= Peter Le Jacq =

American Catholic priest

Peter Le Jacq, MM (born December 24, 1954) is an American Catholic priest who was the special consultant to Pope John Paul II on AIDS in East Africa. He is a member of the Maryknoll Society.

==Early years and education==
He grew up in Manhasset, New York, where he attended Saint Mary's Elementary School and Saint Mary's High School. He attended St. John's University in Queens and graduated from Cornell Medical School in 1980. He did his residency at Saint Vincent's Medical Center in New York City.

==Priesthood==
In 1980, Le Jacq became a Maryknoll Missionary and in 1987 was ordained a priest. He has diplomas in Tropical Medicine and International Health from the Royal College of Physicians and Surgeons in England. In 1987, he received his master's degree in divinity from the Maryknoll Seminary.

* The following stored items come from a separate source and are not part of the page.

(* ===== verification/SqCompilerWhole.v ===== *)
(** * The compiler comes to an end

    [parse] with the fuel of [SqCompilerTotal], the loop over the statements of a
    program, and [Compile] from what the constructor of the compiler sets up. *)

From Stdlib Require Import Ascii.
From stdpp Require Import base numbers gmap strings option list.
From S2P Require Import Prelude CType SqObject SqTable SqTableInv SqTableSpec SqString SqProto SqLexer SqLexerSpec SqLexerRound SqKeywords SqFuncState SqCompiler SqCompilerEnds SqCompilerTotal.

Open Scope Z_scope.

#[local] Opaque room.

Section compile.
Context {KT : KeywordTable} {FR : FloatReader} `{Allocator}.

Lemma parse_ok src lineinfo fuel : rec_ok src fuel (parse src lineinfo fuel).
Proof using Type.
  induction fuel as [|fuel IH]; intros N n c Hi Hargs Hsrc Hroom Hread; [lia|].
  cbn [parse]. apply (run_ok src lineinfo _ fuel IH N); [assumption..|lia].
Qed.
Lemma program_ok src lineinfo depth k : ∀ n c,
  inv n c → live c src → (n + to_read c ≤ room)%nat → (to_read c < k)%nat → (40 * to_read c + 15 < depth)%nat →
  ends (program src lineinfo k depth) c (λ _ c', after 0 n c c').
Proof using Type.
  pose proof (parse_ok src lineinfo depth) as Hrec. induction k as [|k IH]; intros n c Hi Hsrc Hroom Hk Hread; [lia|].
  assert (strs c ⊆ strs c) by done. cbn [program]. do 3 gstep; [|done_reading]. gstep. gstep. gstep. part after_statement_ok. part IH. done_reading.
Qed.

Lemma Init_ok text l : SqLexer.Init text 0 = Ok l → 0 ≤ _currdata l < 256 ∧ (ahead l ≤ length text)%nat.
Proof using Type.
  unfold SqLexer.Init, Next, ahead. destruct text as [|t text]; simpl; [by intros [= <-]|]. destruct (MAX_CHAR <? t); [done|].
  destruct (t =? 0); intros [= <-]; simpl; [split; [done|lia]|]. split; [by apply wrap_range|]. destruct (_ =? _); lia.
Qed.
Lemma Compile_ok src lineinfo fuel c :
  inv 0 c → live c src → (2 * ahead (_lex c) ≤ room)%nat → (80 * ahead (_lex c) + 16 ≤ fuel)%nat → _token c = 0 →
  ends (Compile src lineinfo fuel) c (λ _ _, True).
Proof using Type.
  intros Hi Hsrc Hroom Hfuel Ht. assert (to_read c = (2 * ahead (_lex c))%nat) as Er by (unfold to_read; by rewrite Ht, Nat.add_0_r).
  assert (strs c ⊆ strs c) by done. unfold Compile. step. string_step shared_string_ok. gsteps.
  part program_ok. gsteps. apply ends_lift; [|done]. eapply BuildProto_ends; [eapply inv_fs; eassumption|]. pose proof room_bound. lia.
Qed.

(** What [Compile] starts from *)
Definition shared_ok (st : SQStringTable) (consts : SQTable) (tables : gmap Z SQTable) : Prop :=
  ∃ sm, interns st sm ∧ table_ok st sm consts ∧ map_Forall (λ _, table_ok st sm) tables.
Lemma new_compiler_ok text name st consts tables src c : shared_ok st consts tables → new_compiler text name st consts tables = Ok (src, c) →
  inv 0 c ∧ live c src ∧ (ahead (_lex c) ≤ length text)%nat ∧ _token c = 0.
Proof using Type.
  intros (sm & Hst & Hconsts & Htables). unfold new_compiler. destruct (SqLexer.Init text 0) as [l|] eqn:El; [|done]. apply Init_ok in El as [Hl Ha].
  destruct (intern_ok st sm (name ++ [Ascii.zero]) (-1)) as (st' & a & sm' & Es & Hst' & Hsub & Hs); [done|lia|]. rewrite Es. cbn [mbind res_bind].
  assert (∀ t, table_ok st sm t → table_ok st' sm' t) as Ht by (intros t; by apply table_ok_grow).
  set (c0 := mkCompiler 0 l). assert (∀ f ps cs es sc cons ts, strs (c0 f ps cs es sc st' cons ts) = sm') as Est by (intros; apply (in_vals _ _ Hst')).
  destruct new_funcstate as [f|] eqn:Ef; [|done]. intros [= <- <-]. split; [|split; [|done]].
  - destruct (new_funcstate_ok 0 (c0 f [] [] (mkExp EXPR 0 false) (mkScope 0 0) st' consts tables)) as (f' & Ef' & Hf). rewrite Ef' in Ef. injection Ef as ->.
    rewrite Est in Hf. split; rewrite ?Est; try done; [by apply Ht|]. eapply map_Forall_impl; [exact Htables|]. intros i x. apply Ht.
  - unfold live. rewrite Est. intros _. by eexists.
Qed.
Lemma new_compiler_fuel text name st consts tables : shared_ok st consts tables → new_compiler text name st consts tables ≠ Err OutOfFuel.
Proof using Type.
  intros (sm & Hst & _). unfold new_compiler. destruct (SqLexer.Init text 0) as [l|]; [|done].
  destruct (intern_ok st sm (name ++ [Ascii.zero]) (-1)) as (st' & a & sm' & Es & _); [done|lia|]. rewrite Es. cbn [mbind res_bind].
  unfold new_funcstate. destruct (@Create_models (heap_of empty_table) 0) as (t & E & _); [done|]. by rewrite E.
Qed.
End compile.

(** C5: the compiler comes to an end on every text.  Whatever the characters, the
    shared strings and the constants are, recursion of 80 calls for each
    character (and 16 more) is enough: [Compile] gives a function, or stops with an error
    that is not lack of fuel, in texts of up to 2^28 characters. *)
Theorem compile_ends `{KeywordTable} `{FloatReader} `{Allocator} text name lineinfo st consts tables fuel :
  shared_ok st consts tables → Z.of_nat (length text) < 2 ^ 28 → (80 * length text + 16 ≤ fuel)%nat →
  compile fuel text name lineinfo st consts tables ≠ Err OutOfFuel.
Proof.
  intros Hs Hlen Hfuel. unfold compile. pose proof (new_compiler_fuel text name _ _ _ Hs) as Hf.
  destruct (new_compiler _ _ _ _ _) as [[src c]|e] eqn:E; [|by intros [= ->]]. cbn [mbind res_bind].
  destruct (new_compiler_ok _ _ _ _ _ _ _ Hs E) as (Hi & Hsrc & Ha & Ht).
  assert (2 * ahead (_lex c) ≤ room)%nat as Hr by (apply room_enough; lia).
  pose proof (Compile_ok src lineinfo fuel c Hi Hsrc Hr ltac:(lia) Ht) as He. unfold ends in He. by destruct (Compile _ _ _ _) as [[]|[]].
Qed.
Lemma compile_ends_witness :
  ∃ t, SqTable.Create 0 = Ok t ∧
    @compile plain_keywords no_floats fresh_allocator 3000 (codes "local x = [1, 2]; return x[0] + 1;") [] true empty_table t ∅ ≠ Err OutOfFuel.
Proof.
  destruct (new_table_ok empty_table ∅) as (t & E & Ht). exists t. split; [exact E|].
  apply (@compile_ends plain_keywords no_floats fresh_allocator); [|vm_compute; reflexivity|vm_compute; lia].
  exists ∅. split; [apply empty_interns|]. split; [exact Ht|apply map_Forall_empty].
Defined.

(** ** Programs that are compiled wrong *)

(** The instructions of a program and of the functions in it *)
Definition instructions_of (p : SQFunctionProto) : list SQInstruction := SqProto._instructions p.
Definition compiled (text : string) : res (list (list SQInstruction)) :=
  t ← SqTable.Create 0;
  '(p, _) ← @compile plain_keywords no_floats fresh_allocator 3000 (codes text) [] false empty_table t ∅;
  Ok (instructions_of p :: (instructions_of <$> SqProto._functions p)).
Definition code (o : SQOpcode) (a0 a1 a2 a3 : Z) : SQInstruction := mkInstr a1 (opcode o) a0 a2 a3.
Abbreviation the_end := (code _OP_RETURN 255 0 0 0).
Abbreviation makes_function := [code _OP_CLOSURE 2 0 0 0; the_end].

(** Programs for which the code that comes out does something else.  In
    [local x = 5, y = x; return x;] the move to [y] takes the place of the load of
    [x], and the register of [x], which is returned, is never set.  A [for] loop that is the first
    thing in a function and starts with a test of two variables never ends: the
    jump out of it is not filled in.  In [(a < b) + (x ? 1 : 2)] the choice is made
    by [a < b] and the sum uses a register that was never set.  [return a(), x]
    returns what [a] returns, when [a] is a function of the language.  [++ - x] and [b + x = 5], where [x] is a variable of
    the function around, take a target from an empty stack. *)
Lemma compiler_goes_wrong :
  compiled "local x = 5, y = x; return x;" = Ok [[code _OP_LOADINT 3 5 0 0; code _OP_RETURN 1 2 4 0; the_end]] ∧
  compiled "local f = function(a, b) { for(; a < b;) a = a + 1; return a; }" =
    Ok [makes_function;
        [code _OP_JCMP 2 0 1 3; code _OP_LOADINT 3 1 0 0; code _OP_ADD 1 3 1 0; code _OP_JMP 0 (-4) 0 0; code _OP_RETURN 1 1 3 0; the_end]] ∧
  compiled "local f = function(a, b, x) { return (a < b) + (x ? 1 : 2); }" =
    Ok [makes_function;
        [code _OP_JCMP 2 2 1 3; code _OP_LOADINT 5 1 0 0; code _OP_JMP 0 1 0 0; code _OP_LOADINT 5 2 0 0; code _OP_ADD 4 5 4 0;
         code _OP_RETURN 1 4 4 0; the_end]] ∧
  compiled "local f = function(a, x) { return a(), x; }" =
    Ok [makes_function; [code _OP_MOVE 3 0 0 0; code _OP_TAILCALL 3 1 3 1; code _OP_RETURN 1 2 3 0; the_end]] ∧
  compiled "local x = 1; local f = function() { return ++ - x; }" = Err OutOfBounds ∧
  compiled "local x = 1; local f = function() { b + x = 5; }" = Err OutOfBounds.
Proof. split_and!; vm_compute; reflexivity. Qed.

Since 1984, Le Jacq has worked in Tanzania. He worked in the Serengeti from 1984 to 1986 and then Bugando Medical Center in Mwanza, Tanzania from 1987 to 1997.

In 1990, Pope John Paul II made Father Le Jacq his Special Consultant on AIDS in East Africa.

Father Le Jacq has also organized the Bugando Medical School in Tanzania through the non-profit organization known as the Touch Foundation. The Bugando University College of Health Sciences (BUCHS) is a school for Tanzanians interested in becoming health workers to better serve their community.